## Problem requirements
Search the data for "every". Each line containing it is to be copied.

## Data section
(** X18. With [force_regenerate], whatever the cache holds, a run over
    documents with non-empty texts asks the model for every document:
    no hit, one miss per document; it leaves a row for every document and
    touches no row of another [doc_id]. *)
Theorem generate_embeddings_forced (e : search_engine) (now : nat → string) :
  documents e ≠ [] →
  Forall (λ doc, content doc ≠ ""%string) (documents e) →
  ∃ db',
    generate_embeddings_list e true now
    = (OK (map (λ doc, encode (lower (content doc))) (documents e), 0%nat, length (documents e)),
       db')
    ∧ (∀ doc, doc ∈ documents e → is_Some (db' !! doc_id doc))
    ∧ (∀ id, id ∉ map doc_id (documents e) →
         db' !! id = cache_manager e !! id).
Proof.
  intros Hne Hdocs. unfold generate_embeddings_list.
  rewrite decide_False by (by destruct (documents e)).
  destruct (generate_loop_forced now 0 (documents e) (cache_manager e)
              Hdocs) as (db' & Hrun & Hrows).
  exists db'. split_and!; try done.
  intros id Hid. by eapply generate_loop_frame.
Qed.

Lemma set_cache_same e : set_cache e (cache_manager e) = e.
Proof. by destruct e. Qed.

Lemma generate_loop_empty_text now idx pre d post db :
  Forall (λ doc, content doc ≠ ""%string) pre → content d = ""%string →
  ∃ db',
    generate_loop true now idx (pre ++ d :: post) [] 0 0 db
    = (Err (ValueError "Input text must be a non-empty string"), db')
    ∧ ∀ doc, doc ∈ pre → is_Some (db' !! doc_id doc).
Proof.
  intros Hpre Hd. revert idx db.
  induction Hpre as [|doc rest Hdoc _ IH]; intros idx db.
  { exists db. simpl. rewrite Hd. split; [done|]. intros doc Hin.
    by apply not_elem_of_nil in Hin. }
  change ((doc :: rest) ++ d :: post) with (doc :: (rest ++ d :: post)).
  rewrite generate_loop_cons, embed_text_ok by done.
  destruct (IH (S idx)
              (save_embedding db (doc_id doc) (content doc)
                 (encode (lower (content doc))) (now idx)))
    as (db' & Hrun & Hrows).
  rewrite Hrun. exists db'. split; [done|].
  intros doc' Hin. apply elem_of_cons in Hin as [->|Hin]; [|by apply Hrows].
  eapply generate_loop_keeps; [exact Hrun|].
  unfold save_embedding. by rewrite lookup_insert_eq.
Qed.

(** X19. A failed [generate_embeddings] leaves the engine's embeddings,
    documents, strategy and index as they were, and no row of the cache
    is lost; without documents the engine is unchanged altogether.  The
    rows written before the exception stay: a forced run that meets a
    document with an empty text fails with the embedder's [ValueError]
    and has cached every document in front of it. *)
Theorem generate_embeddings_failure (e : search_engine) (force : bool)
    (now : nat → string) :
  (documents e = [] →
   generate_embeddings e force now
   = (Err (ValueError "No documents loaded. Call load_documents() first."),
      e))
  ∧ (∀ x e', generate_embeddings e force now = (Err x, e') →
       embeddings e' = embeddings e ∧ documents e' = documents e
       ∧ use_faiss e' = use_faiss e ∧ faiss_index e' = faiss_index e
       ∧ ∀ id, is_Some (cache_manager e !! id) →
               is_Some (cache_manager e' !! id))
  ∧ (∀ pre d post,
       documents e = pre ++ d :: post →
       Forall (λ doc, content doc ≠ ""%string) pre →
       content d = ""%string →
       ∃ e', generate_embeddings e true now
             = (Err (ValueError "Input text must be a non-empty string"),
                e')
             ∧ ∀ doc, doc ∈ pre →
                      is_Some (cache_manager e' !! doc_id doc)).
Proof.
  split_and!.
  - intros Hdocs. unfold generate_embeddings, generate_embeddings_list.
    rewrite Hdocs. simpl. by rewrite set_cache_same.
  - intros x e'. unfold generate_embeddings.
    destruct (generate_embeddings_list e force now)
      as [[[[l h] m]|x'] db] eqn:Hrun; [done|].
    intros [= _ <-]. split_and!; try done.
    intros id Hid. simpl. unfold generate_embeddings_list in Hrun.
    case_decide; [by injection Hrun as _ <-|].
    by eapply generate_loop_keeps.
  - intros pre d post Hdocs Hpre Hd.
    unfold generate_embeddings, generate_embeddings_list.
    rewrite decide_False by (rewrite Hdocs, length_app; simpl; lia).
    destruct (generate_loop_empty_text now 0 pre d post (cache_manager e)
                Hpre Hd) as (db' & Hrun & Hrows).
    rewrite Hdocs, Hrun. eexists. split; [done|]. exact Hrows.
Qed.

End GenerateMore.

(** ** The index and the results of a search *)

Section BuildFacts.
Import Embedder VectorIndex SearchEngine.

(** X20. [build_vector_index] fails exactly when there are no
    embeddings, and otherwise keeps the documents, the cache and the
    strategy.  With the flat index the raw embeddings stay in the engine
    and building again gives the same engine.  On the brute-force path
    the embeddings are replaced by the normalized matrix, so that
    building again normalizes the normalized matrix once more. *)
Theorem build_vector_index_again (e : search_engine) :
  (embeddings e = None ↔ ∃ x, build_vector_index e = Err x)
  ∧ ∀ e1, build_vector_index e = OK e1 →
      documents e1 = documents e ∧ cache_manager e1 = cache_manager e
      ∧ use_faiss e1 = use_faiss e
      ∧ (use_faiss e = true →
         embeddings e1 = embeddings e ∧ build_vector_index e1 = OK e1)
      ∧ (use_faiss e = false →
         faiss_index e1 = faiss_index e
         ∧ ∀ m, embeddings e = Some m →
             embeddings e1 = Some (normalize_embeddings m)
             ∧ build_vector_index e1
               = OK (set_embeddings e1
                       (Some (normalize_embeddings
                                (normalize_embeddings m))))).
Proof.
  unfold build_vector_index. split.
  - destruct (embeddings e) as [m|]; split; try done; eauto.
    destruct (use_faiss e); by intros [x ?].
  - intros e1. destruct (embeddings e) as [m|] eqn:Em; [|done].
    destruct (use_faiss e) eqn:Ef; intros [= <-]; simpl.
    + rewrite Em, Ef. by split_and!.
    + rewrite Ef. split_and!; try done.
      split; [done|]. by intros m' [= <-].
Qed.

End BuildFacts.

Section ResultFacts.
Import Float32 CacheManager Utils Embedder VectorIndex SearchEngine.
Context `{SentenceTransformer} `{ArgSort} `{FlatSearch}.

(** The query vector of [search]. *)
Lemma query_embedding_row q :
  hd [] (normalize_embeddings [map to_R q]) = normalize_row (map to_R q).
Proof. by rewrite normalize_embeddings_rows. Qed.

(** The results of the brute-force path, one by one. *)
Lemma search_cosine_results e m query k :
  embeddings e = Some m → use_faiss e = false → query ≠ ""%string →
  Forall (λ row, length row = get_sentence_embedding_dimension) m →
  (length m ≤ length (documents e))%nat →
  let qe := normalize_row (map to_R (encode (lower query))) in
  let scores := map (λ row, dot row qe) m in
  let top := slice_to k (reverse (argsort scores)) in
  ∃ rs, search e query k = OK rs ∧ length rs = length top
    ∧ ∀ i res, rs !! i = Some res →
        ∃ j doc, top !! i = Some j ∧ documents e !! j = Some doc
          ∧ build_result e (extract_keywords query)
              (i, (Z.of_nat j, score_at scores j)) = OK res.
Proof.
  intros Em Ef Hq Hm Hdocs qe scores top.
  destruct (search_cosine_path e m query k Em Ef Hq Hm Hdocs)
    as (rs & Hrs & _).
  exists rs. split; [done|].
  unfold search in Hrs. rewrite Em, Ef, embed_text_ok in Hrs by done.
  simpl in Hrs. set (qe' := map _ (map to_R _)) in Hrs.
  change qe' with qe in Hrs. clear qe'.
  assert (Forall (λ row, length row = length qe) m) as Hshape.
  { eapply Forall_impl; [exact Hm|]. intros row ->.
    unfold qe. by rewrite normalize_row_length, length_map, encode_length. }
  destruct (search_cosine_ok m qe k Hshape) as (Hc & _).
  rewrite Hc in Hrs. simpl in Hrs.
  fold scores in Hrs. fold top in Hrs.
  apply mapM_Forall2 in Hrs.
  assert (length rs = length top) as Hlen.
  { apply Forall2_length in Hrs.
    rewrite length_zip, length_seq, length_zip, !length_map in Hrs. lia. }
  split; [done|]. intros i res Hi.
  destruct (lookup_lt_is_Some_2 top i) as [j Hj];
    [rewrite <- Hlen; by eapply lookup_lt_Some|].
  assert (Forall (λ i, i < length m)%nat top) as Hbound.
  { destruct (slice_to_prefix k (reverse (argsort scores))) as [n Hn].
    unfold top. rewrite Hn. apply Forall_take.
    eapply perm_seq_bound. rewrite reverse_argsort_perm.
    unfold scores. by rewrite length_map. }
  assert (j < length m)%nat as Hjm.
  { rewrite Forall_forall in Hbound. apply Hbound.
    by eapply list_elem_of_lookup_2. }
  destruct (lookup_lt_is_Some_2 (documents e) j) as [doc Hdoc]; [lia|].
  exists j, doc. split_and!; try done.
  eapply Forall2_lookup_lr in Hrs; [exact Hrs| |exact Hi].
  apply lookup_zip_with_Some. exists i, (Z.of_nat j, score_at scores j).
  split_and!; [done| |].
  - apply lookup_seq. rewrite length_map. split; [done|].
    by eapply lookup_lt_Some.
  - apply lookup_zip_with_Some. exists (Z.of_nat j), (score_at scores j).
    by rewrite !list_lookup_fmap, Hj.
Qed.

Lemma overlap_count_length q d :
  overlap_count (compute_overlap q d)
  = length (overlapping_keywords (compute_overlap q d)).
Proof.
  unfold compute_overlap. simpl.
  by rewrite (Permutation_length (sorted_perm _)).
Qed.

Lemma overlapping_keywords_in q d w :
  w ∈ overlapping_keywords (compute_overlap q d) → w ∈ q ∧ w ∈ d.
Proof.
  unfold compute_overlap. simpl. rewrite sorted_perm.
  rewrite elem_of_elements, elem_of_intersection, !elem_of_list_to_set.
  done.
Qed.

## Solved exercise
    documents with non-empty texts asks the model for every document:
    no hit, one miss per document; it leaves a row for every document and
    and has cached every document in front of it. *)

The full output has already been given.